Secondo il generale Marco Bertolini, già comandante del Coi e della Folgore, Masiello ha "dato voce a una realtà che prescinde dalla situazione attuale. Non vedo nelle sue parole un assurdo richiamo alla necessità della guerra o addirittura l'auspicio di un conflitto che tutti speriamo non ci sia. Vedo semplicemente un richiamo alla realtà".
"Le forze armate - sottolinea il gen. Bertolini - servono a prepararsi per la guerra, senza la prospettiva della quale sarebbe sufficiente una buona forza di polizia o una buona protezione civile; e a tale eventualità si devono preparare, acquisendo così capacità che se necessario possono essere utili anche in altri contesti, come in caso di calamità naturali, come dimostrato ripetutamente, o nelle cosiddette operazioni di pace". "A livello nazionale c'è stata un'interpretazione ideologica del dettato costituzionale - continua il gen. Bertolini - secondo cui con l’articolo 11 l'Italia non si limita a ripudiare la guerra, ma ad 'abolirla' addirittura, facendo ipocritamente finta che si tratti di un fenomeno del passato, anacronistico, che non ci riguarda. Ma se fossimo stati più onesti con noi stessi, avremmo già visto con la guerra nei vicinissimi Balcani e con quelle conseguenti alle 'primavere Arabe', che riguarda anche i nostri tempi e la nostra area geografica ".

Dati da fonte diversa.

(** From anywhere on the ring, the search stops at the last node below the block. *)
Lemma free_finds h P S b n Q p np :
  heap_ok h (P ++ S) → laid (base + 8) P b → laid (b + 8 * n) S (brk h) → 1 ≤ n → (length (P ++ S) < ufuel)%nat →
  (base, 0) :: P = Q ++ [(p, np)] → free_loop ufuel b (freep h) h = Ret p h.
Proof.
  intros HO HP HS Hn Hf HQ. pose proof (laid_le _ _ _ HP) as Hb. rewrite length_app in Hf.
  pose proof (ho_seg _ _ HO) as Hseg. rewrite app_comm_cons, HQ in Hseg. apply seg_app in Hseg as [HsQ HsS].
  apply seg_app in HsQ as [HsQ (_ & Hp & _)]. cbn [hd_or] in HsQ, Hp.
  destruct (last_low _ _ _ _ _ HQ HP) as (Hpb & Hbp & _ & _ & HQ').
  assert (Hstop : ∀ N, free_loop N b p h = Ret p h).
  { intros N. apply free_stop; [lia|]. rewrite Hp. destruct S as [|[c j] S']; cbn in *; [lia|]. destruct HS as (? & _). lia. }
  assert (Hbase : ∀ N, (length P <= N)%nat → free_loop N b base h = Ret p h).
  { intros N HN. by apply (free_from_base _ P b Q p np). }
  pose proof (ho_freep _ _ HO) as Hin. rewrite app_comm_cons, fmap_app in Hin. apply elem_of_app in Hin as [Hin|Hin].
  - rewrite HQ, fmap_app in Hin. apply elem_of_app in Hin as [Hin|Hin]; [|apply list_elem_of_singleton in Hin; cbn in Hin; rewrite Hin; apply Hstop].
    destruct HQ' as [(-> & _)|(Q' & -> & -> & HlQ)]; [by apply elem_of_nil in Hin|].
    apply elem_of_cons in Hin as [->|([f k] & -> & (A & B & ->)%list_elem_of_split)%list_elem_of_fmap]; [apply Hbase; lia|].
    destruct HsQ as (_ & _ & HsQ). apply seg_app in HsQ as [_ HsQ]. apply laid_app in HlQ as (mid & _ & HlQ).
    rewrite !length_app in Hf. cbn [length] in Hf.
    replace ufuel with (length ((f, k) :: B) + (ufuel - length ((f, k) :: B)))%nat by (cbn [length]; lia).
    etrans; [apply (skip_low _ _ _ _ _ _ _ HsQ HlQ); lia|apply Hstop].
  - apply list_elem_of_fmap in Hin as ([f k] & -> & (A & B & ->)%list_elem_of_split).
    apply seg_app in HsS as [_ HsS]. apply laid_app in HS as (mid & HlA%laid_le & HlB).
    rewrite !length_app in Hf. cbn [length] in Hf.
    replace ufuel with (length ((f, k) :: B) + (ufuel - length ((f, k) :: B)))%nat by (cbn [length]; lia).
    etrans; [apply (skip_high _ _ _ _ _ _ HsS HlB); lia|]. apply Hbase. cbn [length]. lia.
Qed.

(** ** The two merges of free *)

Lemma seg_write m w v R e :
  seg m R e → (∀ a n, (a, n) ∈ R → a + 8 ≤ w ∨ w + 4 ≤ a) → seg (store32 m w v) R e.
Proof.
  intros HR Hw. apply (seg_ext m); [|done]. intros a n x Ha Hx. apply store32_other. specialize (Hw a n Ha). lia.
Qed.

Lemma seg_above m w v R e lo hi : seg m R e → laid lo R hi → w + 4 ≤ lo → seg (store32 m w v) R e.
Proof. intros HR HL Hw. apply seg_write; [done|]. intros a n Ha. destruct (laid_in _ _ _ _ _ HL Ha). lia. Qed.

Lemma seg_below m w v R e lo hi : seg m R e → laid lo R hi → hi ≤ w → seg (store32 m w v) R e.
Proof. intros HR HL Hw. apply seg_write; [done|]. intros a n Ha. destruct (laid_in _ _ _ _ _ HL Ha) as (? & ? & ?). lia. Qed.

Lemma laid_lo lo lo' L hi : laid lo L hi → lo' ≤ lo → laid lo' L hi.
Proof. destruct L as [|[a n] L]; cbn; [lia|]. intros (? & ? & ?) ?. split_and!; [lia|done|done]. Qed.

(** A block linked in front of [R]. *)
Lemma seg_cons_write m b n R e hi :
  let m' := store32 m b (hd_or e R) in
  load32 m' (b + 4) = n → seg m' R e → laid (b + 8 * n) R hi → 0 ≤ b + 8 * n ∧ hi < 2 ^ 31 → 0 ≤ e < 2 ^ 32 → seg m' ((b, n) :: R) e.
Proof.
  intros m' Hn HR HL Hb He. split_and!; [done| |done]. unfold m'. rewrite load_store32. apply u32_small. unfold is_u32.
  destruct R as [|[c j] R]; cbn in *; [lia|]. destruct HL as (? & ? & ?%laid_le). lia.
Qed.

Lemma free_right p b n S h hi :
  load32 (hmem h) p = hd_or base S → load32 (hmem h) (b + 4) = n → seg (hmem h) S base → laid (b + 8 * n) S hi →
  hi < 2 ^ 31 → 0 ≤ p → p + 8 ≤ b → 0 < base < b → 1 ≤ n →
  ∃ n1 S1 m1,
    (if hadd b n =? hd_or base S then
       nn ← hsize (hd_or base S);
       set_hsize b (uadd n nn);;
       nx ← hptr p;
       nnx ← hptr nx;
       set_hptr b nnx
     else set_hptr b (hd_or base S)) h = Ret tt (h <| hmem := m1 |>) ∧
    seg m1 ((b, n1) :: S1) base ∧ laid (b + 8 * n1) S1 hi ∧ n ≤ n1 ∧
    (∀ x, x < b ∨ b + 8 ≤ x → m1 x = hmem h x) ∧ (∀ x, cov ((b, n1) :: S1) x ↔ blk (b, n) x ∨ cov S x).
Proof.
  intros Hp Hn HS HL Hhi Hp0 Hpb Hb H1. pose proof (laid_le _ _ _ HL). unfold hadd. rewrite uadd_small by lia.
  assert (Hkeep : b + 8 * n ≠ hd_or base S → ∃ n1 S1 m1, set_hptr b (hd_or base S) h = Ret tt (h <| hmem := m1 |>) ∧
    seg m1 ((b, n1) :: S1) base ∧ laid (b + 8 * n1) S1 hi ∧ n ≤ n1 ∧
    (∀ x, x < b ∨ b + 8 ≤ x → m1 x = hmem h x) ∧ (∀ x, cov ((b, n1) :: S1) x ↔ blk (b, n) x ∨ cov S x)).
  { intros _. exists n, S, (store32 (hmem h) b (hd_or base S)). split_and!; [done| |done|done| |].
    - apply (seg_cons_write _ _ _ _ _ hi); [by rewrite load_store32_other by lia| | | |]; try lia.
      + apply (seg_above _ _ _ _ _ _ _ HS HL). lia.
      + done.
    - intros x Hx. apply store32_other. lia.
    - intros x. apply cov_cons. }
  destruct (Z.eqb_spec (b + 8 * n) (hd_or base S)) as [Heq|Hne]; [|by apply Hkeep].
  destruct S as [|[c j] S]; cbn [hd_or] in *; [lia|]. clear Hkeep. assert (c = b + 8 * n) as -> by lia.
  destruct HS as (Hj & Hc & HS). destruct HL as (_ & Hj1 & HL). pose proof (laid_le _ _ _ HL).
  exists (n + j), S, (store32 (store32 (hmem h) (b + 4) (uadd n j)) b (hd_or base S)). split_and!.
  - rewrite (bind_run _ _ _ _ _ (hsize_run (b + 8 * n) h ltac:(lia))), Hj. rewrite (bind_run _ _ _ _ _ (set_hsize_run b _ h ltac:(lia))).
    rewrite (bind_run _ _ _ _ _ (hptr_run _ _)). sst. rewrite load_store32_other, Hp by lia.
    rewrite (bind_run _ _ _ _ _ (hptr_run _ _)). sst. rewrite load_store32_other, Hc by lia. done.
  - assert (HL' : laid (b + 8 * (n + j)) S hi) by (apply (laid_lo _ _ _ _ HL); lia). apply (seg_cons_write _ _ _ _ _ hi); try lia.
    + rewrite load_store32_other by lia. rewrite load_store32, uadd_small by lia. apply u32_small. unfold is_u32. lia.
    + do 2 (eapply seg_above; [|done|lia]). done.
    + done.
  - apply (laid_lo _ _ _ _ HL). lia.
  - lia.
  - intros x Hx. rewrite !store32_other by lia. done.
  - intros x. rewrite !cov_cons. unfold blk. cbn. split.
    + intros [?|?]; [|tauto]. destruct (Z.ltb_spec x (b + 8 * n)); [left; lia|right; left; lia].
    + intros [?|[?|?]]; [left; lia|left; lia|tauto].
Qed.

(** The nodes before the last one stay clear of it. *)
Lemma seg_before m w v P b Q p np :
  seg m Q p → (base, 0) :: P = Q ++ [(p, np)] → laid (base + 8) P b → p ≤ w → seg (store32 m w v) Q p.
Proof.
  intros HQ Heq HP Hw. destruct (last_low _ _ _ _ _ Heq HP) as (_ & _ & _ & _ & [(-> & _)|(Q' & -> & _ & HlQ)]); [done|].
  apply seg_write; [done|]. intros a k [[= -> ->]|Ha]%elem_of_cons.
  - apply laid_le in HlQ. lia.
  - destruct (laid_in _ _ _ _ _ HlQ Ha) as (? & ? & ?). lia.
Qed.

Lemma free_left P Q p np b n1 S1 h hi :
  (base, 0) :: P = Q ++ [(p, np)] → laid (base + 8) P b → seg (hmem h) Q p → load32 (hmem h) (p + 4) = np →
  seg (hmem h) ((b, n1) :: S1) base → laid (b + 8 * n1) S1 hi → 1 ≤ n1 → hi < 2 ^ 31 → 0 < base →
  ∃ L' m2,
    (if hadd p np =? b then
       n ← hsize b;
       set_hsize p (uadd np n);;
       nx ← hptr b;
       set_hptr p nx
     else set_hptr p b) h = Ret tt (h <| hmem := m2 |>) ∧
    seg m2 ((base, 0) :: L') base ∧ laid (base + 8) L' hi ∧ p ∈ ((base, 0) :: L').*1 ∧ (∃ a k, (a, k) ∈ L' ∧ n1 ≤ k) ∧
    (∀ x, x < p ∨ p + 8 ≤ x → m2 x = hmem h x) ∧ (∀ x, cov L' x ↔ cov P x ∨ cov ((b, n1) :: S1) x).
Proof.
  intros HQ HP HsQ Hnp HsS HL Hn1 Hhi Hb0. pose proof (laid_le _ _ _ HL).
  destruct (last_low _ _ _ _ _ HQ HP) as (Hpb & Hbp & Hnp0 & Hpn & HQ').
  assert (HLb : laid b ((b, n1) :: S1) hi) by (split_and!; [lia|done|done]).
  unfold hadd. rewrite uadd_small by lia. destruct (Z.eqb_spec (p + 8 * np) b) as [Heq|Hne].
  - destruct HQ' as [(_ & _ & _ & ->)|(Q' & -> & -> & HlQ)]; [lia|]. destruct HsS as (Hn & Hnx & HsS).
    exists (Q' ++ (p, np + n1) :: S1), (store32 (store32 (hmem h) (p + 4) (uadd np n1)) p (hd_or base S1)). split_and!.
    + rewrite (bind_run _ _ _ _ _ (hsize_run b h ltac:(lia))), Hn. rewrite (bind_run _ _ _ _ _ (set_hsize_run p _ h ltac:(lia))).
      rewrite (bind_run _ _ _ _ _ (hptr_run _ _)). sst. rewrite load_store32_other, Hnx by lia. done.
    + rewrite app_comm_cons. apply seg_app. split.
      * do 2 (apply (seg_before _ _ _ _ _ _ _ _) with (2 := HQ) (3 := HP); [|lia]). done.
      * apply (seg_cons_write _ _ _ _ _ hi); [| | |lia|lia].
        -- rewrite load_store32_other by lia. rewrite load_store32, uadd_small by lia. apply u32_small. unfold is_u32. lia.
        -- do 2 (eapply seg_above; [|done|lia]). done.
        -- apply (laid_lo _ _ _ _ HL). lia.
    + apply laid_app. exists p. split; [done|]. split_and!; [lia|lia|]. apply (laid_lo _ _ _ _ HL). lia.
    + rewrite app_comm_cons, fmap_app. apply elem_of_app. right. by left.
    + exists p, (np + n1). split; [apply elem_of_app; right; by left|lia].
    + intros x Hx. rewrite !store32_other by lia. done.
    + intros x. rewrite !cov_app, !cov_cons. unfold blk. cbn. pose proof (cov_nil x). split.
      * intros [?|[?|?]]; [tauto| |tauto]. destruct (Z.ltb_spec x b); [left; right; left; lia|right; left; lia].
      * intros [[?|[?|?]]|[?|?]]; [tauto|right; left; lia|tauto|right; left; lia|tauto].
  - exists (P ++ (b, n1) :: S1), (store32 (hmem h) p b). split_and!; [done| | | | | |].
    + rewrite app_comm_cons, HQ, <- app_assoc. apply seg_app. split; [by apply (seg_before _ _ _ P b _ _ np)|].
      apply (seg_cons_write _ _ _ ((b, n1) :: S1) _ hi); [by rewrite load_store32_other by lia| | |lia|lia].
      * eapply seg_above; [done|done|lia].
      * apply (laid_lo _ _ _ _ HLb). lia.
    + apply laid_app. by exists b.
    + rewrite app_comm_cons, HQ, !fmap_app. apply elem_of_app. left. apply elem_of_app. right. by left.
    + exists b, n1. split; [apply elem_of_app; right; by left|lia].
    + intros x Hx. apply store32_other. lia.
    + intros x. by rewrite cov_app.
Qed.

"L'esercito basa la propria efficacia sulla tecnologia, ma anche e ancora sulla massa, principio essenziale dell’'arte della guerra' come dimostra il conflitto in Ucraina. In altre parole, c'è bisogno di molti uomini - sottolinea il gen. Bertolini – addestrati e forti fisicamente, nonché motivati a perseguire gli interessi del proprio paese. Invece, l'Esercito è stato anemizzato dal punto di vista numerico, ridotto a un contenitore di ‘professionisti’, mettendo in sordina dal punto di vista semantico il termine 'soldato' per sostituirlo con 'volontari' o con i retorici richiami alle 'donne e uomini delle Forze armate', come se si trattasse di un’attività lavorativa qualsiasi. Che si sia arrivati all’assurdo dei sindacati per un’attività che si distingue dalle altre proprio per la loro assenza, era quindi prevedibile". "Se ci fosse bisogno, non potremmo improvvisare il reclutamento di ingenti quantità di uomini - prosegue il gen. Bertolini – ma non abbiamo più riserve a cui attingere, avendo abolito la leva che le produceva e lo strumento è fatto da quelli che definiamo ‘volontari’ o ‘professionisti’, come se il termine ‘soldato’ puzzasse, sempre più vecchi, mentre la guerra è roba per giovani, purtroppo". "Masiello ha dato voce, approfittando delle preoccupanti contingenze attuali, a una realtà che per gli addetti ai lavori era nota da sempre ma non si poteva proclamare a chiara voce perché turbava l'opinione pubblica", ha concluso il gen. Bertolini.